* _Task directions_: From the data below, set down exactly the lines between the one holding "mret (y :: ys)" and the one holding "(** [_getDistinctItemsCount(transactions)] *)", inclusive, and no others.

---- Raw data

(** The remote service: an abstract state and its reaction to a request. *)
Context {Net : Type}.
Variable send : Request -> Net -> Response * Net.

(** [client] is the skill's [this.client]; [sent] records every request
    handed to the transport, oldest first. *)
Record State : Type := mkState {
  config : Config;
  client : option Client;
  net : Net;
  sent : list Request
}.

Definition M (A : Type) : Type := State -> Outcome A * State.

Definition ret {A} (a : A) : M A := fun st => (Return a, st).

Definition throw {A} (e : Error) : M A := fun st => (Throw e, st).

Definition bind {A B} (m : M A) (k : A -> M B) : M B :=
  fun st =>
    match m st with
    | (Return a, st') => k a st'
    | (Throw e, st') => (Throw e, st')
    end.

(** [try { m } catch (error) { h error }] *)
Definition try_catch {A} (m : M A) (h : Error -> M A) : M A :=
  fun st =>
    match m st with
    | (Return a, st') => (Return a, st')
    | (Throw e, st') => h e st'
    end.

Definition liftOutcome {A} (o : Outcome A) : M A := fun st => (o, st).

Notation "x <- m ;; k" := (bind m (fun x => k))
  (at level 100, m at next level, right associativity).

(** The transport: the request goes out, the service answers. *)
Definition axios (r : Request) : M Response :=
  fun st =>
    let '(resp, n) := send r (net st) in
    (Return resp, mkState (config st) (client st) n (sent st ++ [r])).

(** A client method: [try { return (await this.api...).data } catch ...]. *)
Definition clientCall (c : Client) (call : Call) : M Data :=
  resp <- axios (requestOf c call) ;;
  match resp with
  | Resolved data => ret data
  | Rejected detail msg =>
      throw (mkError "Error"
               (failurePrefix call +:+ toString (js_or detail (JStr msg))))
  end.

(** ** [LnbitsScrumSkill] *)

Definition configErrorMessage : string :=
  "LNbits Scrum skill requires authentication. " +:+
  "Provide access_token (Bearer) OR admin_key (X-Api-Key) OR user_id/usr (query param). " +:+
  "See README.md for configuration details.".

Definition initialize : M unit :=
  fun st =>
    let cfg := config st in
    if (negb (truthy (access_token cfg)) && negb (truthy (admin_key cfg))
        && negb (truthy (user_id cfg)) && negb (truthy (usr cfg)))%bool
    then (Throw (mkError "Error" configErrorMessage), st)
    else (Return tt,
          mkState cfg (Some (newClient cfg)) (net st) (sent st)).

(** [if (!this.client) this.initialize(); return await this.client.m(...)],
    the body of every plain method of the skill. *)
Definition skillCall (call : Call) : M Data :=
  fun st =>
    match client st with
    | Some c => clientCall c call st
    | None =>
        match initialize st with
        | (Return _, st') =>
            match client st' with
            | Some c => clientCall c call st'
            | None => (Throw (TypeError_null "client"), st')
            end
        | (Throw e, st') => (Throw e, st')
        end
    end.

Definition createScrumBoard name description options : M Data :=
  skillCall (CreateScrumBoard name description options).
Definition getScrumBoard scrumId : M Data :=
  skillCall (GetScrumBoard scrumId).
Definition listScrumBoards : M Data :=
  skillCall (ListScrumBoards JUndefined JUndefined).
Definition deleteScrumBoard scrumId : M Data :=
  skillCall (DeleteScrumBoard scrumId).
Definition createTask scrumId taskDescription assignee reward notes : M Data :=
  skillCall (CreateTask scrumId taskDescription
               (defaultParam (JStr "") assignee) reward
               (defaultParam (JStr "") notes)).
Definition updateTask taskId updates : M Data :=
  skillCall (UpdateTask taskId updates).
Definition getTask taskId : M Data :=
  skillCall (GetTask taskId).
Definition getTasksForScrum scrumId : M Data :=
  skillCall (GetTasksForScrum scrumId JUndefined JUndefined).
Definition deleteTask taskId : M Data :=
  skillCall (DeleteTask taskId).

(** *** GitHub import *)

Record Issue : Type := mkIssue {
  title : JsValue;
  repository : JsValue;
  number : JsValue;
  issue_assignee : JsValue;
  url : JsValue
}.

--------
---- Raw data

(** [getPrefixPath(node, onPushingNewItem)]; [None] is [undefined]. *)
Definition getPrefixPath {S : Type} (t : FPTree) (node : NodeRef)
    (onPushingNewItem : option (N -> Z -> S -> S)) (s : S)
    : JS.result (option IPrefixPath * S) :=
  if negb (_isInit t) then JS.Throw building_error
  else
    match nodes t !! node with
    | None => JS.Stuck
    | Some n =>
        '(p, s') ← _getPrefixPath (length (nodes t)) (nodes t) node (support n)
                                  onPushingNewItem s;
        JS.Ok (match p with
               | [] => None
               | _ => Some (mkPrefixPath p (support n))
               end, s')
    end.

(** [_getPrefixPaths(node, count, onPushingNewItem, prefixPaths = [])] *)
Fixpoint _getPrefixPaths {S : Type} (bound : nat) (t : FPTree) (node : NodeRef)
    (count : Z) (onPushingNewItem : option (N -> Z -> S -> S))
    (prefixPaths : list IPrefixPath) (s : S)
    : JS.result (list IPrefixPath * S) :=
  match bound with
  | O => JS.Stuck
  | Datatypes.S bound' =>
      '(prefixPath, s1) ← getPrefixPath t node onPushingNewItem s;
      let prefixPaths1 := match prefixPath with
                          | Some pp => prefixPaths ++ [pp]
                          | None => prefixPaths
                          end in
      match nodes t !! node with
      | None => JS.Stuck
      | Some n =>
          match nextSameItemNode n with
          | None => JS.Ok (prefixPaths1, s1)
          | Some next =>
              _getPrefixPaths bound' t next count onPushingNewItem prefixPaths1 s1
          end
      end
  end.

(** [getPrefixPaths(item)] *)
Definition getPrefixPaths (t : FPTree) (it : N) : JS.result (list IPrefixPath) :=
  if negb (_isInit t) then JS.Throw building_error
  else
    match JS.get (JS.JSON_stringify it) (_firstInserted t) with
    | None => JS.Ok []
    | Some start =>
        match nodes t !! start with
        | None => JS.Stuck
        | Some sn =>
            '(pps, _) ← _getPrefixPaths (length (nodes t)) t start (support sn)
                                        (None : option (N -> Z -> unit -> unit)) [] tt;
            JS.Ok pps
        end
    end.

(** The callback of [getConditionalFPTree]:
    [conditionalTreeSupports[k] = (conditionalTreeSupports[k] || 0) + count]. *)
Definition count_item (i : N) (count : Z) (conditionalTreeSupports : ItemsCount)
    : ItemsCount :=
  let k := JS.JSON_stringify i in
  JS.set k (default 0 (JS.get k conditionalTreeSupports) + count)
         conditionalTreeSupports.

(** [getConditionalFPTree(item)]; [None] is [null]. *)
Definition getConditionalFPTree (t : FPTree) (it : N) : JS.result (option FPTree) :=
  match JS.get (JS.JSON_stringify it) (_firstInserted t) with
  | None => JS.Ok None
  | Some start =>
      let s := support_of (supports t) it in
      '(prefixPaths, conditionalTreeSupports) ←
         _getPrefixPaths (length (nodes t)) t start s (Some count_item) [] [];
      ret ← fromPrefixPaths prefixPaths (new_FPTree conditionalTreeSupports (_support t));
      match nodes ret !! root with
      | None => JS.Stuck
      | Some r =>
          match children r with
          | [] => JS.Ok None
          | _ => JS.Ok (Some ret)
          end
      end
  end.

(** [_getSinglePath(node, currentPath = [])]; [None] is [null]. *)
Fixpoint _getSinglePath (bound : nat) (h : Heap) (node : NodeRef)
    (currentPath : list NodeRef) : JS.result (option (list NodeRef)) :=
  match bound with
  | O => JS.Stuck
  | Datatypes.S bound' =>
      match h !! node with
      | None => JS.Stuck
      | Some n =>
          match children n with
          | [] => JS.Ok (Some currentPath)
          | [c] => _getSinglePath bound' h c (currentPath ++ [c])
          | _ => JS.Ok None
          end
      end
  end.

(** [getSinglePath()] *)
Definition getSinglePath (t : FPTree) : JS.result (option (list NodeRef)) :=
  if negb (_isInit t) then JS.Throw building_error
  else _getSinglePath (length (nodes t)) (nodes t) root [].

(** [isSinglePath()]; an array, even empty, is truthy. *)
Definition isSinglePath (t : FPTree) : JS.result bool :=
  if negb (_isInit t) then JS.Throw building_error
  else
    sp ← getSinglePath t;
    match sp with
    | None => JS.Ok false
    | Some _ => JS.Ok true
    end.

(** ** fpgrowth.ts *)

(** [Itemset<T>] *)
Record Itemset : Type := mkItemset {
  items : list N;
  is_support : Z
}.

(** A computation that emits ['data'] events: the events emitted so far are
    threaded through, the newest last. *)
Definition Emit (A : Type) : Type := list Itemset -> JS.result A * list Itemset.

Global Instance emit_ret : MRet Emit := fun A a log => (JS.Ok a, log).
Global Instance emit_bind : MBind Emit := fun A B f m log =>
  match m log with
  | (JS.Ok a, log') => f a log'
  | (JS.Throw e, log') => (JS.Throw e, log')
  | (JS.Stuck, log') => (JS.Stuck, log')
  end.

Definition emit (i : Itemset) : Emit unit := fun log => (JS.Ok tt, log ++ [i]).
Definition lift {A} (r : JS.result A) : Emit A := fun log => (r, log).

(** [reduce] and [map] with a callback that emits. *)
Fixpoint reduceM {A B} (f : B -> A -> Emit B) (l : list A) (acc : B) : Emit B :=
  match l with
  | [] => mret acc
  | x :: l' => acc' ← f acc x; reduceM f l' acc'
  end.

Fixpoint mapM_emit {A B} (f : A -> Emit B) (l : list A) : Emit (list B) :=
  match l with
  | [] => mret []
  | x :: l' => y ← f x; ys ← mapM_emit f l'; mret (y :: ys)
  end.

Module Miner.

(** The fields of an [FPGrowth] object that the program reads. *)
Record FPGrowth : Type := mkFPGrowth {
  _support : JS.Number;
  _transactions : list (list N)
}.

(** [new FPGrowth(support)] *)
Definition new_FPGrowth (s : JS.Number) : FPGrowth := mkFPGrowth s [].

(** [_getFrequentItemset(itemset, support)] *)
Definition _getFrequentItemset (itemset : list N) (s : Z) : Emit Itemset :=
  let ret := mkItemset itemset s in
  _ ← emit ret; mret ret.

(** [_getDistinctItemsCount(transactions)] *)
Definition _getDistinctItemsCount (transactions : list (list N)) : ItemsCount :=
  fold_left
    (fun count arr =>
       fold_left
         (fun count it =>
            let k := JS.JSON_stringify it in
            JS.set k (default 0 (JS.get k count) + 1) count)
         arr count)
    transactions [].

--------
---- Raw data

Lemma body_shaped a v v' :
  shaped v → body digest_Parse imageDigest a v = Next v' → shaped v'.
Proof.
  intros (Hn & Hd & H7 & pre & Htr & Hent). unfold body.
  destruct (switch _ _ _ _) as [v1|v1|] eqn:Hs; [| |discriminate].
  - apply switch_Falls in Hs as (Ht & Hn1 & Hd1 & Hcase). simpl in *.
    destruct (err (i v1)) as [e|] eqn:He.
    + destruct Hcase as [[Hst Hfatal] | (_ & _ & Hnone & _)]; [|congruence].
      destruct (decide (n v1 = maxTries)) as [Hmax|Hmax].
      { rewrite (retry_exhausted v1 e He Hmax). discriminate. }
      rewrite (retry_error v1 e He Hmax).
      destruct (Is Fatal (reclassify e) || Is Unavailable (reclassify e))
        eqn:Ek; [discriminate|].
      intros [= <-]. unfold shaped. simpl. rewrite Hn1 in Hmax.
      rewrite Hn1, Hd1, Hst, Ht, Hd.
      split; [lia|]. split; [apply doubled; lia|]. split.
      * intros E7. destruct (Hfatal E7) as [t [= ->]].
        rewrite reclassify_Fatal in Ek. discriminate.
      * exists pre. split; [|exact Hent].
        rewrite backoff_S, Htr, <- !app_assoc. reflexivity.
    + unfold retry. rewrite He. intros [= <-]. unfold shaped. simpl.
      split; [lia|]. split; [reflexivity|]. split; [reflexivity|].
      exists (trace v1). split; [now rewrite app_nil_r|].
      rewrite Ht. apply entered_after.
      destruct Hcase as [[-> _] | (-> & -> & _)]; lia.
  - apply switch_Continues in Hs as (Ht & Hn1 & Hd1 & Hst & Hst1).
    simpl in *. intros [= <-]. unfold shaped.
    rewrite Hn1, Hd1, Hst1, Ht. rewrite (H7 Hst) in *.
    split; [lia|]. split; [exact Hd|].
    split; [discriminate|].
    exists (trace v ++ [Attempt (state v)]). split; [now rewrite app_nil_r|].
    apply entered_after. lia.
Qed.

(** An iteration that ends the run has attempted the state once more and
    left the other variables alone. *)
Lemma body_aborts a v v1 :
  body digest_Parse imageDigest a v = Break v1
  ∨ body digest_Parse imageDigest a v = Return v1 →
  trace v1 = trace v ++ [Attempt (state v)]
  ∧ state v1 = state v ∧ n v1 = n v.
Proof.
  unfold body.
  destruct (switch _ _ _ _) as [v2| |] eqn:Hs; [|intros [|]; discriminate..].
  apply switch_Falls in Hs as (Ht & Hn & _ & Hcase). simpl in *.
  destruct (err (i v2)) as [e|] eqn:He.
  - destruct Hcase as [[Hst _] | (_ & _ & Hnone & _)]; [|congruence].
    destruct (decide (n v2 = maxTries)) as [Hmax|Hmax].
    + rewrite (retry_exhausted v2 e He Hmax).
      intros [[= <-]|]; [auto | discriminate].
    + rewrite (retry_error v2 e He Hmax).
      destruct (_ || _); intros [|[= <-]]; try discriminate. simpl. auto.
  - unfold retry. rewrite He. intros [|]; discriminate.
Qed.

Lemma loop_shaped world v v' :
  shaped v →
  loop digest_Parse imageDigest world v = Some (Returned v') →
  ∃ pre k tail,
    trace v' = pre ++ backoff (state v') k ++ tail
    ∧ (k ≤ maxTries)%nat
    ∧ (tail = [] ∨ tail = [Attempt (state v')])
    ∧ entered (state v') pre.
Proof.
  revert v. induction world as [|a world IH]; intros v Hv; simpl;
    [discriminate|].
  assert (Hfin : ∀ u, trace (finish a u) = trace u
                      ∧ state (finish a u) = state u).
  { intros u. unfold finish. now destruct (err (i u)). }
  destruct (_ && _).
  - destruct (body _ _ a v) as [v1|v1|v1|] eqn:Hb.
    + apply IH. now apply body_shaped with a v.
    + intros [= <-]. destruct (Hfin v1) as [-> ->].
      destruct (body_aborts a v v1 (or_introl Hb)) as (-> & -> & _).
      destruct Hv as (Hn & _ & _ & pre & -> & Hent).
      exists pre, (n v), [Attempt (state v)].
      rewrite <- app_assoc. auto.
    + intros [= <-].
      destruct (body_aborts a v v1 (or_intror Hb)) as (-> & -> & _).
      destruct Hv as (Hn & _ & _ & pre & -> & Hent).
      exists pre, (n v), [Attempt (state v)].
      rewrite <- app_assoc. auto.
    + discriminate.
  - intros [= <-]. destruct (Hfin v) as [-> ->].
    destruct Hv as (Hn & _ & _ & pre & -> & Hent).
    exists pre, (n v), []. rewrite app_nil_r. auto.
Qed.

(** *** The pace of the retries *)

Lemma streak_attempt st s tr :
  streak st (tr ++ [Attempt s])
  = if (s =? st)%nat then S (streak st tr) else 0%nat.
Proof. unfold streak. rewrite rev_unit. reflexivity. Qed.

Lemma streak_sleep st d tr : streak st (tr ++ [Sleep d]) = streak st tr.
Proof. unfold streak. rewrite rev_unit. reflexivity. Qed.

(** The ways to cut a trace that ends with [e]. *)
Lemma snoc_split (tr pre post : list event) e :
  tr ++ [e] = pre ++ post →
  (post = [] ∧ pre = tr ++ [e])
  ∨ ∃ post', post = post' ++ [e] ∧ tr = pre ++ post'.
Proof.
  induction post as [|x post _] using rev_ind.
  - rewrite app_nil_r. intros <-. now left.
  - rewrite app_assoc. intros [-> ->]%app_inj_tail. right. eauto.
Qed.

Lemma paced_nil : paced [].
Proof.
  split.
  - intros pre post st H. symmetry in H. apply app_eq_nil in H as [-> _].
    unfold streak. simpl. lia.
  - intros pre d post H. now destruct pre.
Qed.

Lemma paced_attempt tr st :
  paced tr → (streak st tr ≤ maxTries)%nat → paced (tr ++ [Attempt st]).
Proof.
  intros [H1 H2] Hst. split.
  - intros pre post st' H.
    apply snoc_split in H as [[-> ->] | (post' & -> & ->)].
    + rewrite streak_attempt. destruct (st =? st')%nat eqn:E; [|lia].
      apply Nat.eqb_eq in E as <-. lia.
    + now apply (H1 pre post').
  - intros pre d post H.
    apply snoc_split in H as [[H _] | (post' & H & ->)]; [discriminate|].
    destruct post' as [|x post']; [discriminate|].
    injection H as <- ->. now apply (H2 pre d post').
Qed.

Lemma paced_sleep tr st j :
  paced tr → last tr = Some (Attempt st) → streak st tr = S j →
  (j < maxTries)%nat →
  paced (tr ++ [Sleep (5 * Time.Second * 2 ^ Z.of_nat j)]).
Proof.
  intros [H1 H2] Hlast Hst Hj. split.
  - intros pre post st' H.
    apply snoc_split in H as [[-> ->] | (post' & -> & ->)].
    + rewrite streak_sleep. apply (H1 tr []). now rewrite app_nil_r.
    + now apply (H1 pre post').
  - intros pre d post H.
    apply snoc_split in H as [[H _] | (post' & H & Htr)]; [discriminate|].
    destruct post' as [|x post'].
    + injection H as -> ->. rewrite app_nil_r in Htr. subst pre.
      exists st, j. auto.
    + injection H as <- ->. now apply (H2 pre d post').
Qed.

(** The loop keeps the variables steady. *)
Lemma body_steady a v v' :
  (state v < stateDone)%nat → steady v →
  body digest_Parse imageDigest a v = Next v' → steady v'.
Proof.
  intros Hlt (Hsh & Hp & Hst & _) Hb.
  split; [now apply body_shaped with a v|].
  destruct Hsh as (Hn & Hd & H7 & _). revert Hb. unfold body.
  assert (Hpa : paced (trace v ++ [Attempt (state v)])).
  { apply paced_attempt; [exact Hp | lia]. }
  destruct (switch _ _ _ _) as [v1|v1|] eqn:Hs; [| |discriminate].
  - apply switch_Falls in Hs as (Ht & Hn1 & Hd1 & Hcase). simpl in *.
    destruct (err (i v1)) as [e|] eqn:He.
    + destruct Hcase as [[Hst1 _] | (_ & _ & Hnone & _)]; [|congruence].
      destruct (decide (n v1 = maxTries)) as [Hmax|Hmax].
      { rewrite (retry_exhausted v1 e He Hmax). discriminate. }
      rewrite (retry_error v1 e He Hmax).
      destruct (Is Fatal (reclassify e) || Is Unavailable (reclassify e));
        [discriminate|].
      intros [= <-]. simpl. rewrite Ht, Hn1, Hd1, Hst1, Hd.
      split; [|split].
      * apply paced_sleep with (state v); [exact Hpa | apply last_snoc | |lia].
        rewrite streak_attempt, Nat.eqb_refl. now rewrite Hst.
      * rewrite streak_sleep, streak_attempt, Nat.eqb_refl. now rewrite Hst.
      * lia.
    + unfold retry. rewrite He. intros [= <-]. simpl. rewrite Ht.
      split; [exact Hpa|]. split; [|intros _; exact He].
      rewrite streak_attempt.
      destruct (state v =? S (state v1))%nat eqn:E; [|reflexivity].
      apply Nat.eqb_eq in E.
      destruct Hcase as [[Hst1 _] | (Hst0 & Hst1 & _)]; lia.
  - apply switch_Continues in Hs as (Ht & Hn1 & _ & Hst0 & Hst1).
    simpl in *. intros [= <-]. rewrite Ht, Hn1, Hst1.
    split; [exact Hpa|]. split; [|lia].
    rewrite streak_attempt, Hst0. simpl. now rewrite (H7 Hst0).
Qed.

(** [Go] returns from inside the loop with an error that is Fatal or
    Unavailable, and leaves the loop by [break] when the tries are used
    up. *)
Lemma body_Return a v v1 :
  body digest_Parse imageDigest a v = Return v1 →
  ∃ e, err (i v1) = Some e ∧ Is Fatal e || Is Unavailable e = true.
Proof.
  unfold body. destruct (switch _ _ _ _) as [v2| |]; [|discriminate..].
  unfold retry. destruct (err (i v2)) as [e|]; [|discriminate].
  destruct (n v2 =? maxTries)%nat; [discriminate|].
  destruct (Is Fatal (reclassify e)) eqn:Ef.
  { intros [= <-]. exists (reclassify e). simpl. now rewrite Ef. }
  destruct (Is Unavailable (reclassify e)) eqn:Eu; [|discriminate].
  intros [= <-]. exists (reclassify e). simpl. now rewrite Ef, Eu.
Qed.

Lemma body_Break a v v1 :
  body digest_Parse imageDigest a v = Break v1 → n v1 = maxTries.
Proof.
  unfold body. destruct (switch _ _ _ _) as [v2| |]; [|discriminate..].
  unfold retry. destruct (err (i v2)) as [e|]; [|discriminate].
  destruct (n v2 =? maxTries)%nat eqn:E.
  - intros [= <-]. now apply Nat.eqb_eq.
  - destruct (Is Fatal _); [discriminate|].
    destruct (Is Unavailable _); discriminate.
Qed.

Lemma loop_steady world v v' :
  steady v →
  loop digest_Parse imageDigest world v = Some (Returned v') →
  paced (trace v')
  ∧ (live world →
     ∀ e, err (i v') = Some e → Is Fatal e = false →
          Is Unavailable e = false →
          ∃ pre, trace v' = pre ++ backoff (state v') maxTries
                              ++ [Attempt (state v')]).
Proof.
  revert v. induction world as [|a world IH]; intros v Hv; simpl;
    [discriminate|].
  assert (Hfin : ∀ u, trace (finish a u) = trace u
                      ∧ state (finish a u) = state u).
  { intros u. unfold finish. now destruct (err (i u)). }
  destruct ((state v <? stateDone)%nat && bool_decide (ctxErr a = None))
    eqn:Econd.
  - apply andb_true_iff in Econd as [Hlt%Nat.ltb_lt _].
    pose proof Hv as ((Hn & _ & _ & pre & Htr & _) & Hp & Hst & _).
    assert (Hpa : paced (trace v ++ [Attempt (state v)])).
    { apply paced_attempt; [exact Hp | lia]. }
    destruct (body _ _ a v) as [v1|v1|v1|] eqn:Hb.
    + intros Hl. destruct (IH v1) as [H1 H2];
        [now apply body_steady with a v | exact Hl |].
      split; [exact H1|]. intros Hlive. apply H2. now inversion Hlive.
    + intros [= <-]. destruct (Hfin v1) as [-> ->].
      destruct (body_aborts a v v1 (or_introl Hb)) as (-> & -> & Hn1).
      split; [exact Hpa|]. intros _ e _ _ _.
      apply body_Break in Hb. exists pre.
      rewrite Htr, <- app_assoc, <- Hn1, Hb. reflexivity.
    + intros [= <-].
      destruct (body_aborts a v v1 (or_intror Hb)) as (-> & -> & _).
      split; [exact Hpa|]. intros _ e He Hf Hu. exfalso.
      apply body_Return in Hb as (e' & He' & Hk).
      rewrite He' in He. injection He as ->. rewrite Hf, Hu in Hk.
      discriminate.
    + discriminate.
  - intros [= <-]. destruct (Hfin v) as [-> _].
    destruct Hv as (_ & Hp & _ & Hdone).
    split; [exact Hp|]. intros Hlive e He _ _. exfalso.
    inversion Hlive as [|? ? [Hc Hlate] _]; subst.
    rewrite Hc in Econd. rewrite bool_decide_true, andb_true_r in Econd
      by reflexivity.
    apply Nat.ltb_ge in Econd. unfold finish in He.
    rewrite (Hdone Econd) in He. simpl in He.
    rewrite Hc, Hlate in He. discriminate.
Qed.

--------

* _The completed task_:
  | x :: l' => y ← f x; ys ← mapM_emit f l'; mret (y :: ys)
  end.

Module Miner.

(** The fields of an [FPGrowth] object that the program reads. *)
Record FPGrowth : Type := mkFPGrowth {
  _support : JS.Number;
  _transactions : list (list N)
}.

(** [new FPGrowth(support)] *)
Definition new_FPGrowth (s : JS.Number) : FPGrowth := mkFPGrowth s [].

(** [_getFrequentItemset(itemset, support)] *)
Definition _getFrequentItemset (itemset : list N) (s : Z) : Emit Itemset :=
  let ret := mkItemset itemset s in
  _ ← emit ret; mret ret.

(** [_getDistinctItemsCount(transactions)] *)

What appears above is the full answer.